YOUR TASK —
In the records below, find the line with "unfold on_press. set" and the line with "apply count_press_frame in". Print both exactly, along with every line between them, and no other line.

Items from a dataset —
Lemma note_modifier_frame m key role :
  let m' := note_modifier m key role in
  same_line m m' /\ keys_down m' = keys_down m /\ lone_modifier m' = lone_modifier m.
Proof. unfold note_modifier. by case_match. Qed.

Lemma end_streak_frame m vk role :
  let m' := end_streak m vk role in
  same_line m m' /\ keys_down m' = keys_down m /\ lone_modifier m' = lone_modifier m /\
  held_modifiers m' = held_modifiers m.
Proof. unfold end_streak. by case_match. Qed.

Lemma count_press_frame m g key now c m' :
  count_press m g key now = (c, m') ->
  same_line m m' /\ keys_down m' = keys_down m /\ held_modifiers m' = held_modifiers m /\
  lone_modifier m' = lone_modifier m.
Proof. unfold count_press. intros H. split_cases; by repeat split. Qed.

Lemma unbound_press_frame m e key role hands g d m' :
  unbound_press m e key role hands g = (d, m') ->
  same_line m m' /\ keys_marked m m' key /\ held_modifiers m' = held_modifiers m /\
  lone_modifier m' = lone_modifier m.
Proof.
  unfold unbound_press, end_streak. intros H. split_cases;
    (split_and!; [by split| |done|done]; solve [by left | by apply mark_swallowed_keys]).
Qed.

Lemma on_press_frame m e now nl d m' :
  on_press m e now nl = (d, m') ->
  same_line m m' /\ keys_marked m m' (key_of e) /\
  lone_modifier m' =
    (let hands := hands_press_to_os (lone_modifier m) (key_of e) now
                    (multi_press_timeout (config m)) in
     after_press (key_of e) hands (role_of m (key_of e) hands)).
Proof.
  unfold on_press. set (hands := hands_press_to_os _ _ _ _).
  set (m1 := set_lone_modifier _ _).
  assert (same_line m m1 /\ keys_down m1 = keys_down m) as [Hl1 Hk1] by done.
  destruct (main_name_of _ _ _) as [name|]; [|intros [= <- <-]; split_and!; [done|by left|done]].
  set (m2 := note_modifier _ _ _).
  assert (same_line m m2 /\ keys_down m2 = keys_down m /\ lone_modifier m2 = lone_modifier m1)
    as (Hl2 & Hk2 & Hlm) by (edestruct (note_modifier_frame m1) as (? & ? & ?); by split_and!; [etrans|..]).
  assert (forall g, unbound_press m2 e (key_of e) (role_of m (key_of e) hands) hands g = (d, m') ->
    same_line m m' /\ keys_marked m m' (key_of e) /\ lone_modifier m' = lone_modifier m1) as Hub.
  { intros g (Hl & Hk & _ & Hlm')%unbound_press_frame.
    split_and!; [by etrans| |congruence].
    unfold keys_marked, marked, entry in *. by rewrite Hk2 in Hk. }
  destruct (build_gesture _ _ _) as [g|]; [|intros H; by apply Hub in H].
  destruct (GMap.contains _ _); [|intros H; by apply Hub in H].
  destruct (count_press _ _ _ _) as [c m3] eqn:Hc. intros [= <- <-].
  apply count_press_frame in Hc as (Hl3 & Hk3 & _ & Hlm3). split_and!.
  - etrans; [exact Hl2|]. etrans; [exact Hl3|]. apply mark_swallowed_line.
  - apply mark_swallowed_keys. congruence.
  - by rewrite /= Hlm3 Hlm.
Qed.

(** The verdict the rules give before the line is looked at, with what they
    may report. *)
Record rules_shape (m : DecisionMachine) (d : Decision) : Prop := {
  rs_verdict : verdict d = Pass \/ verdict d = Swallow;
  rs_emitted : forall g, emitted d = Some g ->
    verdict d = Swallow /\ GMap.contains (gmap_of m) (gesture g) = true;
  rs_observed : forall g, observed_gesture d = Some g ->
    verdict d = Pass /\ repeat g = 0 /\
    GMap.observes (gmap_of m) (gesture g) = true /\
    GMap.contains (gmap_of m) (gesture g) = false;
  rs_shared : shared_modifier d = true ->
    verdict d = Pass /\ share_modifier (config m) = true /\ observed_gesture d = None;
  rs_mask : mask d = None;
}.

Lemma pass_shape m : rules_shape m pass.
Proof. by split; [left|..]. Qed.

#[export] Hint Resolve pass_shape : verbatim.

YOUR RESPONSE —
  unfold on_press. set (hands := hands_press_to_os _ _ _ _).
  set (m1 := set_lone_modifier _ _).
  assert (same_line m m1 /\ keys_down m1 = keys_down m) as [Hl1 Hk1] by done.
  destruct (main_name_of _ _ _) as [name|]; [|intros [= <- <-]; split_and!; [done|by left|done]].
  set (m2 := note_modifier _ _ _).
  assert (same_line m m2 /\ keys_down m2 = keys_down m /\ lone_modifier m2 = lone_modifier m1)
    as (Hl2 & Hk2 & Hlm) by (edestruct (note_modifier_frame m1) as (? & ? & ?); by split_and!; [etrans|..]).
  assert (forall g, unbound_press m2 e (key_of e) (role_of m (key_of e) hands) hands g = (d, m') ->
    same_line m m' /\ keys_marked m m' (key_of e) /\ lone_modifier m' = lone_modifier m1) as Hub.
  { intros g (Hl & Hk & _ & Hlm')%unbound_press_frame.
    split_and!; [by etrans| |congruence].
    unfold keys_marked, marked, entry in *. by rewrite Hk2 in Hk. }
  destruct (build_gesture _ _ _) as [g|]; [|intros H; by apply Hub in H].
  destruct (GMap.contains _ _); [|intros H; by apply Hub in H].
  destruct (count_press _ _ _ _) as [c m3] eqn:Hc. intros [= <- <-].
  apply count_press_frame in Hc as (Hl3 & Hk3 & _ & Hlm3). split_and!.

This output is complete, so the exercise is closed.